WHAT YOU ARE ASKED TO DO
Your answer should be only the lines below from the one with "Definition tfm_crypto_alloc_scratch (requested_size" to the one with "(Nat.max (sizeof_operation TFM_CRYPTO_HASH_OPERATION)", repeated exactly, ends included.

----

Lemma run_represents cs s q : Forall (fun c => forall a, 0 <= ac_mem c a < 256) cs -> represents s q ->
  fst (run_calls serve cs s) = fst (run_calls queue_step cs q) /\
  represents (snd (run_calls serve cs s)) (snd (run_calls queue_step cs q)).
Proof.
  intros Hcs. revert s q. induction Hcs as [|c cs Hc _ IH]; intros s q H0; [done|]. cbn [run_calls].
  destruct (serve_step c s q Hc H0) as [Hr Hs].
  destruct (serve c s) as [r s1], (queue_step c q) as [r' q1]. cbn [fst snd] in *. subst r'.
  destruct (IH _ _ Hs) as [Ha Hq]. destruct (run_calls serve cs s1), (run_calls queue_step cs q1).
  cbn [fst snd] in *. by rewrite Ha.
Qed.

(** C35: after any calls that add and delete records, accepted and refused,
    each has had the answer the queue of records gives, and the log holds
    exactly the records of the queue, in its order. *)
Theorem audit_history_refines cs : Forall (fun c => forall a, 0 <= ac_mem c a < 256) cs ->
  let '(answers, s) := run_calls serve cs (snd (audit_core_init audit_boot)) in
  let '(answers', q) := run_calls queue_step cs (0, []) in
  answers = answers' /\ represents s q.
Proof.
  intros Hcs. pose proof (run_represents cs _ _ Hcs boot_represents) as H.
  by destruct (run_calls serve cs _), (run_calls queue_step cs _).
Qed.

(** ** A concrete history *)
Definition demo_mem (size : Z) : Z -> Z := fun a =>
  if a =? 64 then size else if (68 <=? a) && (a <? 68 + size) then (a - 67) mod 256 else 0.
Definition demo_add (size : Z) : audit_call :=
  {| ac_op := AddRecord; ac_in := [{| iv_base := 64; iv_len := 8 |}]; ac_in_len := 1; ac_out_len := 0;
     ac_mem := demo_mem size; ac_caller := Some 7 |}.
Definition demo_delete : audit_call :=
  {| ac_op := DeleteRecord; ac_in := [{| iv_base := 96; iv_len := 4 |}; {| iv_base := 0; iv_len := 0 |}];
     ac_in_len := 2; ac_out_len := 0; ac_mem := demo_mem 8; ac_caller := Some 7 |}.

----

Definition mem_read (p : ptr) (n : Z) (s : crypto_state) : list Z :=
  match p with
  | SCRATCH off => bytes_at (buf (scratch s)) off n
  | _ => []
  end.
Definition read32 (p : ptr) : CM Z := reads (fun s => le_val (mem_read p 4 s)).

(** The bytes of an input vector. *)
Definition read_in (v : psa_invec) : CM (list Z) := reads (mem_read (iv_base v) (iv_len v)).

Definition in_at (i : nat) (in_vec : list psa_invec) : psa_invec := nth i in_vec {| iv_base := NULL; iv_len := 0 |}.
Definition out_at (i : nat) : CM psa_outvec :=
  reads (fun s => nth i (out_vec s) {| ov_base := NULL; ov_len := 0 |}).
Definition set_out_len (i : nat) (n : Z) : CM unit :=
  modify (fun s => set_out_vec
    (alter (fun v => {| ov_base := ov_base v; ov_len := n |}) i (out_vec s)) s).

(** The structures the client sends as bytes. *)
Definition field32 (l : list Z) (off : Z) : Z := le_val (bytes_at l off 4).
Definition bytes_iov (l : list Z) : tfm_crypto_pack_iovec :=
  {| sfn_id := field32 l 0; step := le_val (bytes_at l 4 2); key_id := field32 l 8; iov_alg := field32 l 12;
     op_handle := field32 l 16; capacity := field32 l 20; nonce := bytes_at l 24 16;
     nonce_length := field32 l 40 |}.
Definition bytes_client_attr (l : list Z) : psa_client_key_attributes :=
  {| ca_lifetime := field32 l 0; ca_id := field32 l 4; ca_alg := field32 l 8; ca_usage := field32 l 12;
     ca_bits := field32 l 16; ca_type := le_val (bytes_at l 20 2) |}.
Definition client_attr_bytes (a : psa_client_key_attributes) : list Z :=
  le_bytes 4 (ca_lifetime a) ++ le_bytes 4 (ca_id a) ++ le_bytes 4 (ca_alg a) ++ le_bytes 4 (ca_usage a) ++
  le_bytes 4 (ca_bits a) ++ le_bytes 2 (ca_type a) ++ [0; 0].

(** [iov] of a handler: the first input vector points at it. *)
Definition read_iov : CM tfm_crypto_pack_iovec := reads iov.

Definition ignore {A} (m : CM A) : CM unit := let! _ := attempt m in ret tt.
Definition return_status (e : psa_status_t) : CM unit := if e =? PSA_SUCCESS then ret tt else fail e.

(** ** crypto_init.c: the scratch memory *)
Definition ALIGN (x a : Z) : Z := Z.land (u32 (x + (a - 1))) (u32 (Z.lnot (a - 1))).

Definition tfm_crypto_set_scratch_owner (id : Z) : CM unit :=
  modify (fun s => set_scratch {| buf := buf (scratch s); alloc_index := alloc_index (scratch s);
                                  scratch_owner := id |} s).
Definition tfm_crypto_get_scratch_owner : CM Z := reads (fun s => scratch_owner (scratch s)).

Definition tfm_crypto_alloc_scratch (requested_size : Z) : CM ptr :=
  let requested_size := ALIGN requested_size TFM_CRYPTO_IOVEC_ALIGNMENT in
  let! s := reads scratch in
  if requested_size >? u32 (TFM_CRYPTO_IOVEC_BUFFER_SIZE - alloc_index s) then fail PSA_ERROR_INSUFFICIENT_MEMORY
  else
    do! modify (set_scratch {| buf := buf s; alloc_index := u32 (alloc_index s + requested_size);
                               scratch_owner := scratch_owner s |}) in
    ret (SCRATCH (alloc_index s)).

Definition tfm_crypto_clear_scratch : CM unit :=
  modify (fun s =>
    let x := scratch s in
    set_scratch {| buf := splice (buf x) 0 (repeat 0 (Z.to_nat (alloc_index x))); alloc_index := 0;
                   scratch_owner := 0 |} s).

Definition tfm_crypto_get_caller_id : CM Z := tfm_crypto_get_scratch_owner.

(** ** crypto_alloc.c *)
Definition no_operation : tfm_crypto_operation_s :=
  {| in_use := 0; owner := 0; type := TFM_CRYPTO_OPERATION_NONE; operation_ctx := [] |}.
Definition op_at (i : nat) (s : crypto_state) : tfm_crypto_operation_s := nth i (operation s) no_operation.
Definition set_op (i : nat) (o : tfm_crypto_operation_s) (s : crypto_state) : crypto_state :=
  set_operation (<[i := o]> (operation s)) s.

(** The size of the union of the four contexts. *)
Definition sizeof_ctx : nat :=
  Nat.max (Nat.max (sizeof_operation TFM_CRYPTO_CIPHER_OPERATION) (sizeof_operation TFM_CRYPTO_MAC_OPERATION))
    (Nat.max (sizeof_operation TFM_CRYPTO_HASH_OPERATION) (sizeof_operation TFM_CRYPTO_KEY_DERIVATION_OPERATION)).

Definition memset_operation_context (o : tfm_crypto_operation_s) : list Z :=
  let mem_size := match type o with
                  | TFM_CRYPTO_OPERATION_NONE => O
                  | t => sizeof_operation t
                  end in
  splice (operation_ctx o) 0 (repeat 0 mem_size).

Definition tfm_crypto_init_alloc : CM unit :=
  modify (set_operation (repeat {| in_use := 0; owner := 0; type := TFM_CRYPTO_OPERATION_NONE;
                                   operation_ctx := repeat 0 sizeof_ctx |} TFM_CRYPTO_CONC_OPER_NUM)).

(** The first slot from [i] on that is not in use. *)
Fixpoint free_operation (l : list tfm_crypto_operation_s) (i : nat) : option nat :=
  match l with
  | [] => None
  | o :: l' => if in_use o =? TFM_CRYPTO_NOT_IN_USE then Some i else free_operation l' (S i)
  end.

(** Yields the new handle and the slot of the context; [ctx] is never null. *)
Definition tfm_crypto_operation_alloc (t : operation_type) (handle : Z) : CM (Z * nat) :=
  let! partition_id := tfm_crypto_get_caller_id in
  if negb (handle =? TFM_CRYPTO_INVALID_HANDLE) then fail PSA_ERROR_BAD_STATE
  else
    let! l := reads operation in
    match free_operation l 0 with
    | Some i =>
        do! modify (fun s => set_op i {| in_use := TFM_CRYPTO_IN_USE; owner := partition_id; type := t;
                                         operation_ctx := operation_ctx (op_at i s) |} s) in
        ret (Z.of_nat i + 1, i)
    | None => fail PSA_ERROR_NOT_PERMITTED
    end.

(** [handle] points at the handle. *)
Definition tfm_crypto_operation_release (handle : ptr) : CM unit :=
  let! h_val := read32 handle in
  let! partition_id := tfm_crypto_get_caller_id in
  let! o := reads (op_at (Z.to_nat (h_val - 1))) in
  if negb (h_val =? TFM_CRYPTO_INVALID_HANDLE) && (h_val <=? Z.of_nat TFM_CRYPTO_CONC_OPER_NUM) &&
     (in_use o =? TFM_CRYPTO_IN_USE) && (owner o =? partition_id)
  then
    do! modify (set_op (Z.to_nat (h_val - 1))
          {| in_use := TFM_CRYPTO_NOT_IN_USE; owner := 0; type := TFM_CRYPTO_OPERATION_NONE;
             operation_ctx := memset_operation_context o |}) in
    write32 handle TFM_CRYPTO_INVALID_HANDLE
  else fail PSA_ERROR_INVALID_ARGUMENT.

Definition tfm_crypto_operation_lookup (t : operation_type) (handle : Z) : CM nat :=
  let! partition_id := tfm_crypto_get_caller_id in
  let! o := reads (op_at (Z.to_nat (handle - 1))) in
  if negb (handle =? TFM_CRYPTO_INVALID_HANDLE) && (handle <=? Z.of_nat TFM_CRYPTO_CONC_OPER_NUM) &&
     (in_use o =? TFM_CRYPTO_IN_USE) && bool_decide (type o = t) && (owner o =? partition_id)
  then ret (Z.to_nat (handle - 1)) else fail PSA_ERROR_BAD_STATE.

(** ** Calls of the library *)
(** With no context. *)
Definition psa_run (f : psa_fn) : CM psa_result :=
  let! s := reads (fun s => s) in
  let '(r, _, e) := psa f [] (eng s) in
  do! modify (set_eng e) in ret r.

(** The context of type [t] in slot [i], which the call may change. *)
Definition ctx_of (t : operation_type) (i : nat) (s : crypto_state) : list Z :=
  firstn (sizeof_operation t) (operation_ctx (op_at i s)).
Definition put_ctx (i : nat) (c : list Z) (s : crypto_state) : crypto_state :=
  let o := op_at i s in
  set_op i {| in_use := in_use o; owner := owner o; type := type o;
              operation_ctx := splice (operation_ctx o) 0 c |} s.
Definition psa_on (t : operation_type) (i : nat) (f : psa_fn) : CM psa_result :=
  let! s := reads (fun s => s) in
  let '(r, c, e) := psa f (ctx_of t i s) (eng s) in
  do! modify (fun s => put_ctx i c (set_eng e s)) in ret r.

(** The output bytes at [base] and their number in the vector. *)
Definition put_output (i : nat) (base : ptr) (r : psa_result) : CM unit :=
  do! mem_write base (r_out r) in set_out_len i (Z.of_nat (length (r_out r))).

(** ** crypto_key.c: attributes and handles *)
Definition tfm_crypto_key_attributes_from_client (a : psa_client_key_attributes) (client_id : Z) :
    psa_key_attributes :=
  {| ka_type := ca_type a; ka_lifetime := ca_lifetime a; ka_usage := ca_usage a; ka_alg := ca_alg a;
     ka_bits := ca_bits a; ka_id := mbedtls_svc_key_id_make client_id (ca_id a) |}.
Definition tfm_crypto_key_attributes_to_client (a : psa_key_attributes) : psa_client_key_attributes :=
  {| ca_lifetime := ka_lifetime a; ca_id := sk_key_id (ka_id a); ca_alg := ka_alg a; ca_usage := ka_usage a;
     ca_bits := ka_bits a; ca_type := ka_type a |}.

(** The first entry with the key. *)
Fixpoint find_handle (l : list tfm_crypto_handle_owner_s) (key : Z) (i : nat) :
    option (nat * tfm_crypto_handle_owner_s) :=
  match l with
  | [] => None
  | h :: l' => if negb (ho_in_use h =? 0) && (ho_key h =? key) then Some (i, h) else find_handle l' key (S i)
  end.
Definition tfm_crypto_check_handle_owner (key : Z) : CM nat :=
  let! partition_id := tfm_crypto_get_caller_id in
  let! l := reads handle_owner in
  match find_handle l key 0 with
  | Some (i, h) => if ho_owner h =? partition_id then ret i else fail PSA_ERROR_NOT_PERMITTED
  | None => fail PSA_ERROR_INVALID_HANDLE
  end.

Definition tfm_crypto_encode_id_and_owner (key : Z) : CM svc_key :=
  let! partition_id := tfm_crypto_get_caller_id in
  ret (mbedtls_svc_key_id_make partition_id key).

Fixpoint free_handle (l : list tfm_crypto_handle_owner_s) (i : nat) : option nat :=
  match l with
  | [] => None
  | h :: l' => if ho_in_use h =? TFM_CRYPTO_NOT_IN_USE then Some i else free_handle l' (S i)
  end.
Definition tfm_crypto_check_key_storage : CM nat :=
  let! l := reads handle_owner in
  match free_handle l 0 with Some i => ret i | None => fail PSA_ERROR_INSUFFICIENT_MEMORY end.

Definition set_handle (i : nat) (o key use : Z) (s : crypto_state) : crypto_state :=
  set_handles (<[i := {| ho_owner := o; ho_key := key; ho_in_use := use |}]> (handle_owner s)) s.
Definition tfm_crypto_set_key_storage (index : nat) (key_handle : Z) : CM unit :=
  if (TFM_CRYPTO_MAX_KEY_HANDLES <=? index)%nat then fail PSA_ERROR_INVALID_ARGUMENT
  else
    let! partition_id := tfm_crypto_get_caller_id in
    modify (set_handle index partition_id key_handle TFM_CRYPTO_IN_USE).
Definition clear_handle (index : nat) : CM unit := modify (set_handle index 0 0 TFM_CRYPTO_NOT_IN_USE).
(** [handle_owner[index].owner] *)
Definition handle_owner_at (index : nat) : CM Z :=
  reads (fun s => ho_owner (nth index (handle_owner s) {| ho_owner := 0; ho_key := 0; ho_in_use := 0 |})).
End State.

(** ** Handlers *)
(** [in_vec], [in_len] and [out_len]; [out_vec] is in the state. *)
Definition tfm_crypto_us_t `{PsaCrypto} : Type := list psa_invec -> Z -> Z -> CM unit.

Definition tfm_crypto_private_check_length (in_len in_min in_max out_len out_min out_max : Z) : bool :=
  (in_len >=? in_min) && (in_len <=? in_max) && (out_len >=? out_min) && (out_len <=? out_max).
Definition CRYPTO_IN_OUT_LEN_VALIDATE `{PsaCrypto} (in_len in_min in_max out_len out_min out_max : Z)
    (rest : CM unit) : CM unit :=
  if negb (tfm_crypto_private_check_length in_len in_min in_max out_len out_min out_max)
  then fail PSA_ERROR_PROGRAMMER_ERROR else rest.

----

EXERCISE RESULT
Definition tfm_crypto_alloc_scratch (requested_size : Z) : CM ptr :=
  let requested_size := ALIGN requested_size TFM_CRYPTO_IOVEC_ALIGNMENT in
  let! s := reads scratch in
  if requested_size >? u32 (TFM_CRYPTO_IOVEC_BUFFER_SIZE - alloc_index s) then fail PSA_ERROR_INSUFFICIENT_MEMORY
  else
    do! modify (set_scratch {| buf := buf s; alloc_index := u32 (alloc_index s + requested_size);
                               scratch_owner := scratch_owner s |}) in
    ret (SCRATCH (alloc_index s)).

Definition tfm_crypto_clear_scratch : CM unit :=
  modify (fun s =>
    let x := scratch s in
    set_scratch {| buf := splice (buf x) 0 (repeat 0 (Z.to_nat (alloc_index x))); alloc_index := 0;
                   scratch_owner := 0 |} s).

Definition tfm_crypto_get_caller_id : CM Z := tfm_crypto_get_scratch_owner.

(** ** crypto_alloc.c *)
Definition no_operation : tfm_crypto_operation_s :=
  {| in_use := 0; owner := 0; type := TFM_CRYPTO_OPERATION_NONE; operation_ctx := [] |}.
Definition op_at (i : nat) (s : crypto_state) : tfm_crypto_operation_s := nth i (operation s) no_operation.
Definition set_op (i : nat) (o : tfm_crypto_operation_s) (s : crypto_state) : crypto_state :=
  set_operation (<[i := o]> (operation s)) s.

(** The size of the union of the four contexts. *)
Definition sizeof_ctx : nat :=
  Nat.max (Nat.max (sizeof_operation TFM_CRYPTO_CIPHER_OPERATION) (sizeof_operation TFM_CRYPTO_MAC_OPERATION))
    (Nat.max (sizeof_operation TFM_CRYPTO_HASH_OPERATION) (sizeof_operation TFM_CRYPTO_KEY_DERIVATION_OPERATION)).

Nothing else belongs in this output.